Count the lines in the records below that contain the word "Hget", and give that figure alone.
★ ★ ★
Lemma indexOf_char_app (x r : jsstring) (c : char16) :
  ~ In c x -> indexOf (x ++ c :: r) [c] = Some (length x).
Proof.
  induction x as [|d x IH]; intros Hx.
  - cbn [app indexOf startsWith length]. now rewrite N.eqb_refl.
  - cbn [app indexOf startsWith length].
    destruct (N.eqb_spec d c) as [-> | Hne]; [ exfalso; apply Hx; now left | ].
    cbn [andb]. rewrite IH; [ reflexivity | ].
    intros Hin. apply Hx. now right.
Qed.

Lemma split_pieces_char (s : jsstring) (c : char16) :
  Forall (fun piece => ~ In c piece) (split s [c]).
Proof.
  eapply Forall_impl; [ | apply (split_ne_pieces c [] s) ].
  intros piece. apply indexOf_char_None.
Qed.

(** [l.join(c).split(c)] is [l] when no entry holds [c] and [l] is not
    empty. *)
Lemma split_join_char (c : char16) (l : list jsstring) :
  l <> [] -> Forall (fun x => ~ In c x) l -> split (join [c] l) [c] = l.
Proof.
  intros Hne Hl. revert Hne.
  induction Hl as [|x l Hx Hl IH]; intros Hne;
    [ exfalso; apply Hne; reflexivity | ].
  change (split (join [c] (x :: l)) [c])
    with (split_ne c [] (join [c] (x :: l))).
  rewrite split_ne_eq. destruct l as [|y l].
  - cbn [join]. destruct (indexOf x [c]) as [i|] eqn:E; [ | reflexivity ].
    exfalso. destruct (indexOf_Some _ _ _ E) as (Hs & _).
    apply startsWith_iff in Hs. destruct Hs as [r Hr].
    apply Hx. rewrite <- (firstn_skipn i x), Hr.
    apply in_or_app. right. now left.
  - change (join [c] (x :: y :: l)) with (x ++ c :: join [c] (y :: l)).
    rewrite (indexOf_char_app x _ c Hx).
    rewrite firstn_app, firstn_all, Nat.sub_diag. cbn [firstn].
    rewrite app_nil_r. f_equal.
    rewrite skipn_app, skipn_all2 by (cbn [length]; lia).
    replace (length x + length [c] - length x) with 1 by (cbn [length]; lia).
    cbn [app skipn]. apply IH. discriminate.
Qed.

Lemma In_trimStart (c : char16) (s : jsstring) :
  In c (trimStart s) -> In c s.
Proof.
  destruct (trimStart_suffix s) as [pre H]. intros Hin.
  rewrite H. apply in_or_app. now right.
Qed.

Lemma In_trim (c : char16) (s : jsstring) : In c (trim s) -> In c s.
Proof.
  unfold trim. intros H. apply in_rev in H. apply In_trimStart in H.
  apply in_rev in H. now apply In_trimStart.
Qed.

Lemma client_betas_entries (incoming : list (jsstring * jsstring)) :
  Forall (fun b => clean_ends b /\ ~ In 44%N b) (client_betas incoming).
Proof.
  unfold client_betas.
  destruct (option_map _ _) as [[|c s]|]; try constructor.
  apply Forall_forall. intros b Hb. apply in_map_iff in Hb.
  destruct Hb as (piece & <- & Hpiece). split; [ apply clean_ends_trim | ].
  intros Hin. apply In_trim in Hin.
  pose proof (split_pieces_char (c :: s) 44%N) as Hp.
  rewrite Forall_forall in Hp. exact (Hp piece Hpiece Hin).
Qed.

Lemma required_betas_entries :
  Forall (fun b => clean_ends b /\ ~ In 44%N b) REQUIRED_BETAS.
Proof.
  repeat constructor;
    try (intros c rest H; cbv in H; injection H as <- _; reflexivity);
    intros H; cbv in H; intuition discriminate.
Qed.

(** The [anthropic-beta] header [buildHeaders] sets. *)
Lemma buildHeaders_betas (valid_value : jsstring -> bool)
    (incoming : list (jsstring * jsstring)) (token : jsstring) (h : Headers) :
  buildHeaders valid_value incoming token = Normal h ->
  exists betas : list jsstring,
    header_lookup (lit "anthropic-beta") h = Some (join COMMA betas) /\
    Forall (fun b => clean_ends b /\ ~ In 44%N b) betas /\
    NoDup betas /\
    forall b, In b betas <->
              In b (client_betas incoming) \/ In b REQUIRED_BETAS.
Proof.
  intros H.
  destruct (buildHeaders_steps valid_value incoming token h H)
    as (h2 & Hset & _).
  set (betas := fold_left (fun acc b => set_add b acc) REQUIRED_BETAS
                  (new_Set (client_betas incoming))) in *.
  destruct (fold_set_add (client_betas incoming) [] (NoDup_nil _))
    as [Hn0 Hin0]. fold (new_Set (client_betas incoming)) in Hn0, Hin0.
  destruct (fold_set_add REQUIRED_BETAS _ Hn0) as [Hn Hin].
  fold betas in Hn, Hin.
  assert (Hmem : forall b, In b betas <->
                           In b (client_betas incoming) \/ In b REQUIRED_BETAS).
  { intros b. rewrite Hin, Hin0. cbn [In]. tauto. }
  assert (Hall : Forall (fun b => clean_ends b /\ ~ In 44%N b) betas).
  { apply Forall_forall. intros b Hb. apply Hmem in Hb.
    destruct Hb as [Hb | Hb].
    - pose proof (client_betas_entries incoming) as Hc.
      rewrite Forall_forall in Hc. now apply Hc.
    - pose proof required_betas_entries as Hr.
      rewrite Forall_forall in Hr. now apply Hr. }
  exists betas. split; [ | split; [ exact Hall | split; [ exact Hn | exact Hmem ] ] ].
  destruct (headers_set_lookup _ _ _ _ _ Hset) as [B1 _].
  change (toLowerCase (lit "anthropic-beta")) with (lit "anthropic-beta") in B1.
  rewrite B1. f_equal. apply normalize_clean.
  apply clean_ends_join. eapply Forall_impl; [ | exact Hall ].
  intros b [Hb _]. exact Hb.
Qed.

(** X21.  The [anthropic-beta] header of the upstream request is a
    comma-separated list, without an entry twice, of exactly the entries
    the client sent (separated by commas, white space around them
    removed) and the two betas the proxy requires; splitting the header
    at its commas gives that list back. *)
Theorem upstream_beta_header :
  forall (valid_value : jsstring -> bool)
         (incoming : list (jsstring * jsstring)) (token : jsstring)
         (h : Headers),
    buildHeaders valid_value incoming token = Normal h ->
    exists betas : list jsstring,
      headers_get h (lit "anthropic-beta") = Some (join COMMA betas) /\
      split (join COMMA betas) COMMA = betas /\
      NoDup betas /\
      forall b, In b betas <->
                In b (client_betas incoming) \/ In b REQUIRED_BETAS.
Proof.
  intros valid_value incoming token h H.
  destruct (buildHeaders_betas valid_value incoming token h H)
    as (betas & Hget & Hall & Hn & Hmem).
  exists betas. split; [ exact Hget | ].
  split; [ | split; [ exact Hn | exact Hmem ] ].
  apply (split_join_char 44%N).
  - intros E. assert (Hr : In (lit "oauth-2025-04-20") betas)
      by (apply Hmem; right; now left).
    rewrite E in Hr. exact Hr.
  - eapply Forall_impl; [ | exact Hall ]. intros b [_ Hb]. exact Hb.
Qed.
★ ★ ★
- COMPLETED TASK -
2